(* ===== verification/Leadership.v ===== *)
(** * High-availability leadership: [internal/app/scheduler.go], [runHA]

    Replicas compete for the singleton lease of [Coordination]; the holder runs
    a leadership term whose writes carry the term's fence and are checked by
    [GuardSingletonLease] inside their own transaction. The cluster is a
    transition system: the datastore rows and clock, the local variables of each
    replica's [runHA] loop, and a log of the guarded writes that committed.

    One heartbeat is four separate steps (clock read, renewal, confirmation of a
    provisional claim, claim) that interleave with every other replica's, with
    the clock and with the replica's own term. A datastore call commits and
    answers ([Done]), commits while its response is lost ([Lost]) or does not
    commit ([Failed]). A term goroutine keeps writing after its cancellation
    until it exits. The guard and the write it admits are one step: the guard
    locks the lease row until the transaction commits. *)

From stdpp Require Import prelude gmap strings list sorting.
From S2P Require Import Prelude Sweep AdmissionWindow Coordination.

Local Open Scope Z_scope.

Definition schedulerLeaseName : string := "scheduler".

(** ** A replica *)

Inductive pc :=
| Idle
| GotNow (now : Z)
| Confirming (now : Z)
| Claiming (now : Z)
| Stopping
| Stopped.

(** The variables of [runHA]. [n_term] is the leadership term's goroutine while
    it has not exited: the fence its context carries and whether that context
    was cancelled. [n_done] is [ctx.Err() != nil]. *)
Record node := Node {
  n_fence : Z;
  n_unconfirmed : bool;
  n_expiresAt : Z;
  n_leader : bool;
  n_term : option (Z * bool);
  n_done : bool;
  n_pc : pc
}.

Definition node_init : node := Node 0 false 0 false None false Idle.

Definition at_pc (nd : node) (p : pc) : node :=
  Node (n_fence nd) (n_unconfirmed nd) (n_expiresAt nd) (n_leader nd) (n_term nd) (n_done nd) p.

Definition dropLeadership (nd : node) : node :=
  Node (n_fence nd) (n_unconfirmed nd) (n_expiresAt nd) false
    (match n_term nd with Some (f, _) => Some (f, true) | None => None end)
    (n_done nd) (n_pc nd).

Definition startTerm (nd : node) (expires : Z) : node :=
  Node (n_fence nd) false expires true (Some (n_fence nd, false)) (n_done nd) (n_pc nd).

(** ** Calls to the datastore *)

Inductive outcome := Done | Lost | Failed.

(** What the call does to the rows, and its answer ([None] is an error). *)
Definition call {A} (o : outcome) (t : tables) (r : tables * result coord_err A) :
    tables * option A :=
  match o with
  | Done => (r.1, match r.2 with Ok a => Some a | Err _ => None end)
  | Lost => (r.1, None)
  | Failed => (t, None)
  end.

(** ** The steps of one heartbeat *)

(** [s.Lease.Now] and the fail-closed test that follows it. *)
Definition on_now (nd : node) (answer : option Z) : node :=
  match answer with
  | None => at_pc (if n_leader nd then dropLeadership nd else nd) Idle
  | Some now =>
      at_pc (if n_leader nd && negb (Before now (n_expiresAt nd)) then dropLeadership nd else nd)
        (GotNow now)
  end.

(** The leader's renewal; a cancelled context ends the heartbeat. *)
Definition on_renew (p : process) (id : string) (ttl : Z) (t : tables) (nd : node) (now : Z)
    (o : outcome) : tables * node :=
  let expires := now + ttl in
  let '(t, nd) :=
    if n_leader nd then
      let '(t', held) := call o t (RenewLease p t schedulerLeaseName id (n_fence nd) now expires) in
      (t', match held with
           | None | Some false => dropLeadership nd
           | Some true => Node (n_fence nd) (n_unconfirmed nd) expires (n_leader nd)
                            (n_term nd) (n_done nd) (n_pc nd)
           end)
    else (t, nd) in
  (t, at_pc nd (if n_done nd then Idle else Confirming now)).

#### How to complete this task:
Retype only the lines running from the top of the listing to the line that holds "until it exits.", both ends included.

#### Output of the exercise:
(* ===== verification/Leadership.v ===== *)
(** * High-availability leadership: [internal/app/scheduler.go], [runHA]

    Replicas compete for the singleton lease of [Coordination]; the holder runs
    a leadership term whose writes carry the term's fence and are checked by
    [GuardSingletonLease] inside their own transaction. The cluster is a
    transition system: the datastore rows and clock, the local variables of each
    replica's [runHA] loop, and a log of the guarded writes that committed.

    One heartbeat is four separate steps (clock read, renewal, confirmation of a
    provisional claim, claim) that interleave with every other replica's, with
    the clock and with the replica's own term. A datastore call commits and
    answers ([Done]), commits while its response is lost ([Lost]) or does not
    commit ([Failed]). A term goroutine keeps writing after its cancellation
    until it exits. The guard and the write it admits are one step: the guard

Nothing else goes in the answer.